A federal appeals court ruled yesterday that Kelly Gonzalez Aguilar, a transgender woman, should have been granted asylum based on a record of “extensive evidence of widespread violence against transgender individuals in Honduras.”
The Tenth Circuit Court of Appeals in Denver ruled that, based on the evidence of pervasive transphobic violence throughout Honduras, “any reasonable adjudicator would find a pattern or practice of persecution against transgender women in Honduras.” In doing so, the Tenth Circuit joined the Ninth Circuit in recognizing that it is the effectiveness rather than the mere existence of remedial measures that determines whether a country’s government is unable or unwilling to protect transgender persons.

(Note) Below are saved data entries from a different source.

(* ===== verification/WireProps.v ===== *)
(** * Properties of the protocol layer

    Encoding of transactions, signing payloads, names, identifiers and
    proofs of work. *)

From S2P Require Import Prelude Bytes Crypto Names Icann Codec Checkpoint Pow Tx Wire.

(** ** Encoding does not fail on what it should encode *)

Lemma cat_total l : Forall (λ x, ∃ bs, x = Ok bs) l → ∃ bs, cat l = Ok bs.
Proof.
  induction 1 as [|x l [a ->] _ [b IH]]; [by exists []|]. exists (a ++ b).
  apply cat_cons. by exists a, b.
Qed.

Lemma put_bounded_total b max what : blen b ≤ max → ∃ bs, put_bounded b max what = Ok bs.
Proof.
  intros Hb. unfold put_bounded. destruct (N.ltb_spec max (blen b)); [lia|]. by eexists.
Qed.

Section wire_props.
Context `{Crypto}.

Definition encodes {A} (c : codec A) (a : A) : Prop := ∃ bs, enc c a = Ok bs.

Lemma NetworkId_encodes n : cwf NetworkId_c n → encodes NetworkId_c n.
Proof.
  intros Hn%NetworkId_valid_len. apply put_bounded_total. unfold blen, MAX_NETWORK_ID_LEN. lia.
Qed.

Lemma TldName_encodes n : cwf TldName_c n → encodes TldName_c n.
Proof.
  intros Hn%TldName_valid_iff. apply put_bounded_total. unfold blen, MAX_TLD_LEN, TldName_MAX_LEN. lia.
Qed.

Lemma DomainName_encodes n : cwf DomainName_c n → encodes DomainName_c n.
Proof.
  intros [Hn _]%DomainName_valid_spec. apply put_bounded_total.
  unfold blen, MAX_NAME_LEN, DomainName_MAX_TOTAL_LEN. lia.
Qed.

(** The registration proof a transaction carries fits the wire limit. *)
Definition proof_bounded (tx : Transaction) : Prop :=
  match tx with
  | TxRegisterDomain t => blen (rd_proof t) ≤ MAX_PROOF_LEN
  | TxRegisterTld t => blen (rt_proof t) ≤ MAX_PROOF_LEN
  | _ => True
  end.

Ltac encode_field := first
  [ by apply NetworkId_encodes | by apply TldName_encodes | by apply DomainName_encodes
  | by apply put_bounded_total | by eexists ].
Ltac encode_tx :=
  match goal with
  | Hv : ?v = Ok tt |- ∃ bs, rbind (map_err _ ?v) _ = Ok bs => rewrite Hv; cbn [map_err rbind]
  end;
  apply cat_total; repeat (apply Forall_cons; split; [encode_field|]); apply Forall_nil_2.

Lemma Transaction_encodes tx :
  Transaction_wf tx → proof_bounded tx → encodes (mkCodec Transaction_encode Transaction_decode Transaction_wf) tx.
Proof.
  destruct tx as [t|t|t|t|t|t|t|t|t|t]; cbn [Transaction_wf proof_bounded]; intros Hw Hp;
    (eassert (∃ bs, _ = Ok bs) as [bs Hbs]; [|eexists; cbn [enc]; unfold Transaction_encode;
      apply cat_cons; do 2 eexists; split_and!; [reflexivity| |reflexivity];
      apply cat_cons; do 2 eexists; split_and!; [exact Hbs|reflexivity|reflexivity]]).
  - cbn in Hw |- *. unfold RegisterDomain_wf, RegisterDomain_encode in *. destruct_and! Hw. encode_tx.
  - cbn in Hw |- *. unfold UpdateDomain_wf, UpdateDomain_encode in *. destruct_and! Hw. encode_tx.
  - cbn in Hw |- *. unfold RegisterTld_wf, RegisterTld_encode in *. destruct_and! Hw. encode_tx.
  - cbn in Hw |- *. unfold TransferTld_wf, TransferTld_encode in *. destruct_and! Hw. encode_tx.
  - cbn in Hw |- *. unfold RevokeTld_wf, RevokeTld_encode in *. destruct_and! Hw. encode_tx.
  - cbn in Hw |- *. unfold SetTldOpen_wf, SetTldOpen_encode in *. destruct_and! Hw. encode_tx.
  - cbn in Hw |- *. unfold AssignDomain_wf, AssignDomain_encode in *. destruct_and! Hw. encode_tx.
  - cbn in Hw |- *. unfold RenewDomain_wf, RenewDomain_encode in *. destruct_and! Hw. encode_tx.
  - cbn in Hw |- *. unfold TransferDomain_wf, TransferDomain_encode in *. destruct_and! Hw. encode_tx.
  - cbn in Hw |- *. unfold SlashTx_wf, SlashTx_encode in *. destruct_and! Hw. encode_tx.
Qed.

(** Round trip: a well-formed transaction whose proof fits the wire
    limit is encoded, and its bytes decode to it and to nothing else
    after it. *)
Theorem transaction_roundtrip tx :
  Transaction_wf tx → proof_bounded tx →
  ∃ bs, enc Transaction_c tx = Ok bs ∧ decode_complete (dec Transaction_c) bs = Ok tx.
Proof.
  intros Hw Hp. destruct (Transaction_encodes tx Hw Hp) as [bs Hbs]. exists bs.
  split; [exact Hbs|]. by apply (decode_complete_roundtrip Transaction_c).
Qed.

(** No malleability: bytes that decode to a transaction are its
    encoding, byte for byte — one transaction has one wire form, and a
    decoded transaction satisfies the invariants of its type (valid
    names, derived identifiers, owner bound to the key). *)
Theorem transaction_canonical bs tx :
  decode_complete (dec Transaction_c) bs = Ok tx →
  enc Transaction_c tx = Ok bs ∧ Transaction_wf tx ∧ tx_validate tx = Ok tt.
Proof.
  intros (Hw & He)%(decode_complete_canonical Transaction_c).
  split; [exact He|split; [exact Hw|]]. destruct tx as [t|t|t|t|t|t|t|t|t|t]; cbn in Hw |- *;
    unfold RegisterDomain_wf, UpdateDomain_wf, RegisterTld_wf, TransferTld_wf, RevokeTld_wf,
      SetTldOpen_wf, AssignDomain_wf, RenewDomain_wf, TransferDomain_wf, SlashTx_wf in Hw; tauto.
Qed.

(** C24. A signature covers everything: two transactions with the same
    signing payload agree on every field but the signature, so with
    equal signatures they are the same transaction. *)
Theorem signing_payload_binds tx tx' p :
  Transaction_wf tx → Transaction_wf tx' →
  signing_payload tx = Ok p → signing_payload tx' = Ok p →
  tx_signature tx = tx_signature tx' → tx = tx'.
Proof.
  intros Hw Hw' Hp Hp'. apply UnsignedTransaction_from_inj. by eapply signing_payload_inj.
Qed.

(** C25. Accountability: where two checkpoints of one epoch and parent
    both reach the quorum of a committee, more than a third of the
    committee signed both, and each of these keys can be slashed on
    that evidence, whoever reports it. *)
Theorem conflicting_checkpoints_slashable committee c1 c2 net pk sig :
  verify_quorum c1 committee (quorum_for (length committee)) = true →
  verify_quorum c2 committee (quorum_for (length committee)) = true →
  epoch (data c1) = epoch (data c2) →
  prev_checkpoint_hash (data c1) = prev_checkpoint_hash (data c2) →
  signing_hash (data c1) ≠ signing_hash (data c2) →
  ∃ l, NoDup l ∧ (length committee / 3 < length l)%nat ∧ ∀ o, o ∈ l →
    o ∈ committee ∧ ∃ sa sb, (o, sa) ∈ signatures c1 ∧ (o, sb) ∈ signatures c2 ∧
      SlashTx_validate (slash_on net o (data c1) sa (data c2) sb pk sig) = Ok tt.
Proof. apply conflicting_quorums_slashable. Qed.

(** The committee draw: distinct eligible keys, as many as asked
    for or all of them, each of a rank no greater than any key left
    out, and the same for every enumeration of the same pool. *)
Theorem committee_draw seed eligible eligible' size :
  (∀ pk, pk ∈ eligible ↔ pk ∈ eligible') →
  let com := select_committee seed eligible size in
  NoDup com ∧ length com = Nat.min size (length (remove_dups eligible)) ∧
  (∀ pk, pk ∈ com → pk ∈ eligible) ∧
  (∀ pk pk', pk ∈ com → pk' ∈ eligible → pk' ∉ com → rank_le (rank seed pk) (rank seed pk')) ∧
  select_committee seed eligible' size = com.
Proof.
  intros E com. destruct (select_committee_spec seed eligible size) as (?&?&?&?).
  split_and!; [done..|]. by apply select_committee_set.
Qed.

(** Proof of work: a registration proof verifies exactly when it is
    the canonical encoding of a nonce and of the difficulty in force,
    and the digest is below [2^(256 - difficulty)]. *)
Theorem pow_verify_exact net ch proof d c :
  d ≤ U32_MAX →
  pow_verify net ch proof d = Ok c ↔
    proof = encode_proof c ∧ difficulty c = d ∧ nonce c < U64 ∧ d ≤ 256 ∧
    be_val (pow_digest net ch (nonce c)) < 2 ^ (256 - d).
Proof. apply pow_verify_iff. Qed.

(** Mining terminates with the first solution: if some 64-bit nonce
    solves the challenge, [mine] returns the least one after as many
    rounds, and its encoding is accepted by [verify]. *)
Theorem mine_finds_first net ch d k c :
  d ≤ U32_MAX → pow_check net ch k d = Ok c → k < U64 →
  (∀ j, j < k → ¬ is_ok (pow_check net ch j d)) →
  mine (S (N.to_nat k)) net ch d = Some c ∧ nonce c = k ∧
  pow_verify net ch (encode_proof c) d = Ok c.
Proof.
  intros Hd Hc Hk Hfirst. pose proof Hc as (-> & Hd' & Hb)%pow_check_iff. split_and!; [|done|].
  - apply (mine_from_finds _ net ch d 0 k); [done| |lia|done|lia]. intros j Hj. apply Hfirst. lia.
  - by apply pow_verify_iff.
Qed.
End wire_props.

(** What a domain name is: at most 253 bytes, at least two labels,
    the last one a valid TLD, the others of 1 to 63 letters, digits or
    inner hyphens; the TLD that [tld()] extracts is the valid last
    label. *)
Theorem domain_name_spec name :
  (DomainName_new name = Ok name ↔
    (length name ≤ 253)%nat ∧
    ∃ labels tld, labels ≠ [] ∧ split_dot name = labels ++ [tld] ∧ TldName_valid tld ∧
      Forall (λ l, (1 ≤ length l ≤ 63)%nat ∧ is_ldh l = true) labels) ∧
  (DomainName_new name = Ok name →
    TldName_valid (DomainName_tld name) ∧ ∃ pre, name = pre ++ DOT :: DomainName_tld name).
Proof.
  assert (DomainName_new name = Ok name ↔ DomainName_valid name) as E.
  { unfold DomainName_new, DomainName_valid. rewrite rbind_Ok. split.
    - by intros ([] & ? & _).
    - intros ->. by exists tt. }
  split; [by rewrite E, DomainName_valid_spec|]. rewrite E. intros (? & _ & ?)%domain_tld_valid. done.
Qed.

(** Varints are canonical: every 64-bit value has one encoding; the
    decoder reads it back and leaves the rest, and accepts no other
    bytes for it (no overlong form, no overflow). *)
Theorem varint_canonical v r inp :
  v < U64 → (take_u64 inp = Ok (v, r) ↔ inp = put_u64 v ++ r).
Proof.
  intros Hv. split; [by intros [_ ?]%take_u64_canonical|]. intros ->. by apply take_put_u64.
Qed.

(** ** Concrete runs *)

Module WireScenario.
#[local] Existing Instance Toy.crypto.

Definition key (b : byte) : PublicKey := arr_of 32 [b].
Definition claim : Transaction :=
  TxRegisterTld (register_tld_on NetworkId_TESTNET (ascii "uip") 1700000000 [x01; x02]
    (key x01) (arr_of 64 [x2a])).

Lemma claim_wf : Transaction_wf claim.
Proof. cbn. unfold RegisterTld_wf. split_and!; by vm_compute. Qed.

Lemma transaction_roundtrip_witness :
  proof_bounded claim ∧
  ∃ bs, enc Transaction_c claim = Ok bs ∧ decode_complete (dec Transaction_c) bs = Ok claim.
Proof. split; [done|]. apply (transaction_roundtrip claim claim_wf). done. Defined.

Definition claim_bytes : list byte :=
  match enc Transaction_c claim with Ok bs => bs | Err _ => [] end.

Lemma transaction_canonical_witness :
  enc Transaction_c claim = Ok claim_bytes ∧ Transaction_wf claim ∧ tx_validate claim = Ok tt.
Proof. apply (transaction_canonical claim_bytes claim). by vm_compute. Defined.

Definition claim_payload : list byte :=
  match signing_payload claim with Ok p => p | Err _ => [] end.

Lemma signing_payload_binds_witness :
  ∃ tx, decode_complete (dec Transaction_c) claim_bytes = Ok tx ∧ tx = claim.
Proof.
  exists claim. split; [by vm_compute|].
  apply (signing_payload_binds claim claim claim_payload claim_wf claim_wf); by vm_compute.
Defined.

(** Four members, two conflicting checkpoints with three votes each. *)
Definition committee : list PublicKey := [key x01; key x02; key x03; key x04].
Definition fork (b : byte) : CheckpointData :=
  mkCheckpointData 3 40 (arr_of 32 [b]) (arr_zero 32) (arr_zero 32) 0.
Definition vote (d : CheckpointData) (pk : PublicKey) : PublicKey * Signature :=
  (pk, sk_sign pk (arr_list (signing_hash d))).
Definition cp_a : Checkpoint :=
  mkCheckpoint (fork x0a) (map (vote (fork x0a)) [key x01; key x02; key x03]).
Definition cp_b : Checkpoint :=
  mkCheckpoint (fork x0b) (map (vote (fork x0b)) [key x02; key x03; key x04]).

Lemma conflicting_checkpoints_slashable_witness :
  ∃ l, NoDup l ∧ (1 < length l)%nat ∧ ∀ o, o ∈ l →
    o ∈ committee ∧ ∃ sa sb, (o, sa) ∈ signatures cp_a ∧ (o, sb) ∈ signatures cp_b ∧
      SlashTx_validate (slash_on NetworkId_TESTNET o (data cp_a) sa (data cp_b) sb
        (key x09) (arr_zero 64)) = Ok tt.
Proof.
  apply (conflicting_checkpoints_slashable committee cp_a cp_b); try (by vm_compute); done.
Defined.

Lemma committee_draw_witness :
  let com := select_committee (arr_of 32 [x07]) committee 2 in
  NoDup com ∧ length com = 2%nat ∧ (∀ pk, pk ∈ com → pk ∈ committee) ∧
  (∀ pk pk', pk ∈ com → pk' ∈ committee → pk' ∉ com →
     rank_le (rank (arr_of 32 [x07]) pk) (rank (arr_of 32 [x07]) pk')) ∧
  select_committee (arr_of 32 [x07]) (reverse committee) 2 = com.
Proof.
  apply (committee_draw (arr_of 32 [x07]) committee (reverse committee) 2).
  intros pk. by rewrite elem_of_reverse.
Defined.

Definition challenge : list byte := ascii "SCONE-TLD-V1uip".
Definition first_nonce : N :=
  match mine 64 NetworkId_TESTNET challenge 3 with Some c => nonce c | None => 0 end.

Lemma pow_verify_exact_witness :
  let c := mkCheckedPow first_nonce 3 in
  pow_verify NetworkId_TESTNET challenge (encode_proof c) 3 = Ok c ↔
    encode_proof c = encode_proof c ∧ difficulty c = 3 ∧ nonce c < U64 ∧ 3 ≤ 256 ∧
    be_val (pow_digest NetworkId_TESTNET challenge (nonce c)) < 2 ^ (256 - 3).
Proof. intros c. apply (pow_verify_exact NetworkId_TESTNET challenge (encode_proof c) 3 c). done. Defined.

Lemma mine_finds_first_witness :
  let c := mkCheckedPow first_nonce 3 in
  mine (S (N.to_nat first_nonce)) NetworkId_TESTNET challenge 3 = Some c ∧
  nonce c = first_nonce ∧ pow_verify NetworkId_TESTNET challenge (encode_proof c) 3 = Ok c.
Proof.
  intros c. apply (mine_finds_first NetworkId_TESTNET challenge 3 first_nonce c);
    [done|by vm_compute|by vm_compute|].
  assert (forallb (λ j, negb (is_ok (pow_check NetworkId_TESTNET challenge (N.of_nat j) 3)))
    (seq 0 (N.to_nat first_nonce)) = true) as Hf by by vm_compute.
  intros j Hj. rewrite forallb_forall in Hf. specialize (Hf (N.to_nat j)).
  rewrite N2Nat.id in Hf. apply Is_true_false, negb_true_iff, Hf, in_seq. lia.
Defined.

Lemma domain_name_spec_example :
  DomainName_new (ascii "www.my-site.uip") = Ok (ascii "www.my-site.uip") ∧
  DomainName_tld (ascii "www.my-site.uip") = ascii "uip" ∧
  DomainName_new (ascii "-site.uip") = Err InvalidDomain.
Proof. by vm_compute. Qed.

Lemma varint_canonical_witness :
  300 < U64 ∧ (take_u64 [xac; x02; x7f] = Ok (300, [x7f]) ↔ [xac; x02; x7f] = put_u64 300 ++ [x7f]).
Proof. split; [done|]. apply (varint_canonical 300 [x7f] [xac; x02; x7f]). done. Defined.
End WireScenario.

“This is an important decision that recognizes what it is like for people like me in Honduras, and I am happy that other trans people will be able to benefit from my experience,” Ms. Gonzalez Aguilar said. “Waiting for three years in detention for this decision to come was very hard, but I am proud and grateful for all of the activists, campaign partners, and lawyers who helped me along the way. I hope that with this decision they change many laws that violate human rights of LGBTQI immigrants who only ask for refuge.”
The court’s ruling, which applies across the Tenth Circuit, is particularly meaningful because of the impact it could have for other transgender people who are seeking asylum from Honduras. Additionally, it is rare for courts to recognize that there is a pattern or practice of persecution against a protected group, so the decision will hold persuasive power nationwide.
“We are grateful that the court rightfully recognized the danger Kelly and other transgender people face in Honduras, and that she has a right to asylum protection in the United States,” said National Immigrant Justice Center Senior Attorney Tania Linares Garcia, co-counsel in the case. “One of the tragedies in Kelly’s case is that, because the immigration court failed in its own adjudication of her case years ago, she was forced to endure additional abuse in the U.S. detention system during the immigration process. I’m hopeful that the Tenth Circuit decision will make the path to asylum clearer for other transgender Hondurans who come to our country seeking safety and freedom, and that this ruling also is a reminder that the U.S. government must stop the inhumane detention of transgender asylum seekers.”
“The entire Jones Day team is extremely pleased that the Court granted Kelly the relief she deserves,” said Jones Day Partner Nicole Henning, co-counsel in the case. “It was a privilege to represent Kelly in this matter, and we admire both her resilience and perseverance.”
Ms. Gonzalez Aguilar spent more than 1,000 days in ICE custody, including months in solitary confinement before being transferred to Colorado’s Aurora Contract Detention Center, where she continued to experience deteriorating physical and mental health. In response, a broad national coalition of immigrant and transgender rights activists organized the #FreeKelly campaign to support her and demand her release so she could pursue her appeal outside of detention. In response to the campaign’s petitions which garnered more than 75,000 signatures, thousands of emails and calls to ICE, support from members of Congress, and solidarity events near the Aurora detention center, ICE finally released Kelly in July 2020.
Members of the #FreeKelly campaign responded to the Tenth Circuit ruling with the following statements:
“This decision marks an important step towards justice for Kelly and for so many other trans asylum-seekers in their struggle to find safety,” said Amnesty International USA Senior Campaigner Rebecca Ma. “It is beyond belief that our leaders have put her through this process. Needlessly detained and suffering for over one thousand days, Kelly’s story and her unwavering strength and resilience inspired more than 75,000 activists across the United States and around the world to take action and by emailing, calling, and signing petitions to ICE until they finally released her. It shouldn’t be this way. It shouldn’t take an overwhelming outpouring of public support for individuals like Kelly to be free from unjust detention. The Biden administration must do better by trans asylum-seekers and all people seeking safety. Amnesty International calls for a fair and humane assessment of all asylum claims, a presumption of liberty in all custody decisions, and an end to the use of arbitrary, mass immigration detention.”
“The impact of this decision will save Transgender lives,” said Alma Rosa Silva-Bañuelos, Trans Asylum Advocacy Director, [email protected] Coalition. “I recall my visits inside detention and weekly phone calls with Kelly while she survived three years in ICE detention. Her courage, strength and kindness are part of her resilience, as she waited for her case to be decided she supported other Transgender Asylum Seekers while they were in detention. Kelly became a pillar of strength and support for other Trans siblings and with this decision her determination will continue to have a ripple effect for Transgender lives.”
“Kelly’s case demonstrates the importance of collaborative work,” said Bamby Salcedo, President & CEO, [email protected] Coalition. “We are grateful for our Coalition partners and the work that we have done to bring Justice to Kelly, her life and her future.”
“Kelly’s release reminds us that every person should be free from this unjust system,” said American Friends Service Committee Colorado Immigrant Rights Program Director Jordan Garcia. “This release calls us to celebrate which lifts us for a further fight for all people to be free.”
Ms. Gonzalez Aguilar’s case will now return to the immigration court for adjudication of her asylum claim.